Stored data entries:
# # # # #

(* ===== verification/Effects.v ===== *)
(** * Calls and their surroundings

    A call of the switch or of the relay runs in a [World]: the store, what the
    component keeps besides it, and a counter of observations. [Env] says what the
    [k]-th observation yields: [ctx.Err()], [time.Now()], [rand.Read], and what
    concurrent calls did to the store since the previous access, so that a call may
    be interleaved with others at every store access. An effectful operation is a
    function of the world to a result and a world: an error keeps the effects made
    before it, as in the code. [wp] is a weakest-precondition reading of these
    effects; its rules carry the proofs about them. *)

From S2P Require Import Prelude GoStrings.

(** ** Surroundings *)

(** [env_rand] is [rand.Read] on 16 bytes, [None] its failure; [env_others] is the
    effect on the store of the calls that run concurrently. *)
Record Env (St : Type) := mkEnv {
  env_ctx : nat -> option error;
  env_now : nat -> Time;
  env_rand : nat -> option (list byte);
  env_others : nat -> St -> St
}.
Arguments mkEnv {_} _ _ _ _.
Arguments env_ctx {_} _ _.
Arguments env_now {_} _ _.
Arguments env_rand {_} _ _.
Arguments env_others {_} _ _ _.

Record World (St X : Type) := mkWorld { w_store : St; w_rest : X; w_tick : nat }.
Arguments mkWorld {_ _} _ _ _.
Arguments w_store {_ _} _.
Arguments w_rest {_ _} _.
Arguments w_tick {_ _} _.

(** ** The effects of an operation *)

Section Effects.
Context {St X : Type}.

Definition M (A : Type) : Type := World St X -> result A * World St X.

Definition ret {A} (a : A) : M A := fun w => (Ok a, w).
Definition fail {A} (e : error) : M A := fun w => (Err e, w).
Definition bind {A B} (m : M A) (k : A -> M B) : M B := fun w =>
  match m w with
  | (Ok a, w') => k a w'
  | (Err e, w') => (Err e, w')
  end.

Definition lift {A} (r : result A) : M A := fun w => (r, w).

(** [x, err := m]: the error as a value. *)
Definition attempt {A} (m : M A) : M (result A) := fun w =>
  let '(r, w') := m w in (Ok r, w').

Definition next_tick (w : World St X) : World St X :=
  mkWorld (w_store w) (w_rest w) (S (w_tick w)).
Definition set_store (s : St) (w : World St X) : World St X :=
  mkWorld s (w_rest w) (w_tick w).

(** A call outside the service that sees the number of the observation. *)
Definition external {A} (f : nat -> result A) : M A := fun w => (f (w_tick w), next_tick w).

Context (env : Env St).

Definition obs_at (k : nat) : Obs := mkObs (env_ctx env k) (env_now env k).

(** [s.now()]. *)
Definition s_now : M Time := external (fun k => Ok (env_now env k)).

Definition newID (prefix : string) : M string := external (fun k =>
  Ok (match env_rand env k with
      | None => prefix +:+ "_" +:+ Itoa (time_UnixNano (env_now env k))
      | Some b => prefix +:+ "_" +:+ hex_EncodeToString b
      end)).

(** A change of what the call's component keeps besides the store. *)
Definition update_rest {A} (f : X -> nat -> A * X) : M A := fun w =>
  let '(a, x) := f (w_rest w) (w_tick w) in (Ok a, mkWorld (w_store w) x (S (w_tick w))).

(** The store as a call finds it at its next access. *)
Definition store_now (w : World St X) : St := env_others env (w_tick w) (w_store w).

Definition store_read {A} (f : Obs -> St -> result A) : M A := fun w =>
  (f (obs_at (w_tick w)) (store_now w), set_store (store_now w) (next_tick w)).

Definition store_write {A} (f : Obs -> St -> result A * St) : M A := fun w =>
  let '(r, s) := f (obs_at (w_tick w)) (store_now w) in (r, set_store s (next_tick w)).

End Effects.

Notation "' p <- m ;; k" := (bind m (fun x => match x with p => k end))
  (at level 20, p pattern, m at level 99, k at level 200, only parsing) : go_scope.
Notation "x <- m ;; k" := (bind m (fun x => k))
  (at level 100, m at next level, right associativity) : go_scope.

(** ** Weakest preconditions *)

Section Wp.
Context {St X : Type}.
Implicit Types w : World St X.

Definition wp {A} (m : @M St X A) (w : World St X)
    (Q : result A -> World St X -> Prop) : Prop := Q (fst (m w)) (snd (m w)).

Lemma wp_run {A} (m : @M St X A) w r w' Q : m w = (r, w') -> wp m w Q -> Q r w'.
Proof. unfold wp. by intros ->. Qed.

Lemma wp_ret {A} (a : A) w Q : Q (Ok a) w -> wp (ret a) w Q.
Proof. done. Qed.

Lemma wp_fail {A} e w (Q : result A -> _ -> Prop) : Q (Err e) w -> wp (fail e) w Q.
Proof. done. Qed.

Lemma wp_lift {A} (r : result A) w (Q : result A -> _ -> Prop) : Q r w -> wp (lift r) w Q.
Proof. done. Qed.

Lemma wp_bind {A B} (m : @M St X A) (k : A -> @M St X B) w Q :
  wp m w (fun r w' => match r with Ok a => wp (k a) w' Q | Err e => Q (Err e) w' end) ->
  wp (bind m k) w Q.
Proof. unfold wp, bind. by destruct (m w) as [[a|e] w']. Qed.

Lemma wp_attempt {A} (m : @M St X A) w Q :
  wp m w (fun r w' => Q (Ok r) w') -> wp (attempt m) w Q.
Proof. unfold wp, attempt. by destruct (m w) as [r w']. Qed.

Lemma wp_external {A} (f : nat -> result A) w Q :
  Q (f (w_tick w)) (next_tick w) -> wp (external f) w Q.
Proof. done. Qed.

Lemma wp_conseq {A} (m : @M St X A) w (P Q : result A -> _ -> Prop) :
  wp m w P -> (forall r w', P r w' -> Q r w') -> wp m w Q.
Proof. unfold wp. auto. Qed.

Context (env : Env St).

Lemma wp_read {A} (f : Obs -> St -> result A) w Q :
  Q (f (obs_at env (w_tick w)) (store_now env w)) (set_store (store_now env w) (next_tick w)) ->
  wp (store_read env f) w Q.
Proof. done. Qed.

Lemma wp_write {A} (f : Obs -> St -> result A * St) w Q :
  (forall r s', f (obs_at env (w_tick w)) (store_now env w) = (r, s') ->
     Q r (set_store s' (next_tick w))) ->
  wp (store_write env f) w Q.
Proof. unfold wp, store_write. intros HQ. by destruct (f _ _) as [r s'] eqn:E; cbn; apply HQ. Qed.

Lemma wp_newID p w Q : (forall id, Q (Ok id) (next_tick w)) -> wp (newID env p) w Q.
Proof. intros HQ. apply wp_external, HQ. Qed.

Lemma newID_visible p w Q : (exists c p', p = String c p' /\ 32 < code c < 128) ->
  (forall id, TrimSpace id <> "" -> Q (Ok id) (next_tick w)) ->
  wp (newID env p) w Q.
Proof.
  intros (c & p' & -> & Hc) HQ. apply wp_external, HQ.
  destruct (env_rand env _); by apply TrimSpace_visible.
Qed.

Lemma wp_update_rest {A} (f : X -> nat -> A * X) w Q :
  (forall a w', w_store w' = w_store w -> Q (Ok a) w') -> wp (update_rest f) w Q.
Proof. intros HQ. unfold wp, update_rest. destruct (f _ _). by apply HQ. Qed.
End Wp.

(** Apply the rule for the operation at the head of the program. *)
Ltac wp_step :=
  lazymatch goal with
  | |- wp (bind _ _) _ _ => apply wp_bind
  | |- wp (ret _) _ _ => apply wp_ret
  | |- wp (fail _) _ _ => apply wp_fail
  | |- wp (lift _) _ _ => apply wp_lift
  | |- wp (attempt _) _ _ => apply wp_attempt
  | |- wp (s_now _) _ _ => apply wp_external
  | |- wp (external _) _ _ => apply wp_external
  | |- wp (newID _ _) _ _ => apply wp_newID; intros ?
  | |- wp (store_read _ _) _ _ => apply wp_read
  | |- wp (store_write _ _) _ _ => apply wp_write; intros ? ? ?
  | |- wp (if ?b then _ else _) _ _ => destruct b eqn:?
  end.
Ltac wp_steps := repeat (cbv beta iota; wp_step).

# # # # #

How to complete this task:
The output should be exactly the lines above from the line containing "(ret _) _ _ => apply wp_ret" to the line containing "(store_read _ _) _ _ => apply wp_read", inclusive, with no other lines.

Output:
  | |- wp (ret _) _ _ => apply wp_ret
  | |- wp (fail _) _ _ => apply wp_fail
  | |- wp (lift _) _ _ => apply wp_lift
  | |- wp (attempt _) _ _ => apply wp_attempt
  | |- wp (s_now _) _ _ => apply wp_external
  | |- wp (external _) _ _ => apply wp_external
  | |- wp (newID _ _) _ _ => apply wp_newID; intros ?
  | |- wp (store_read _ _) _ _ => apply wp_read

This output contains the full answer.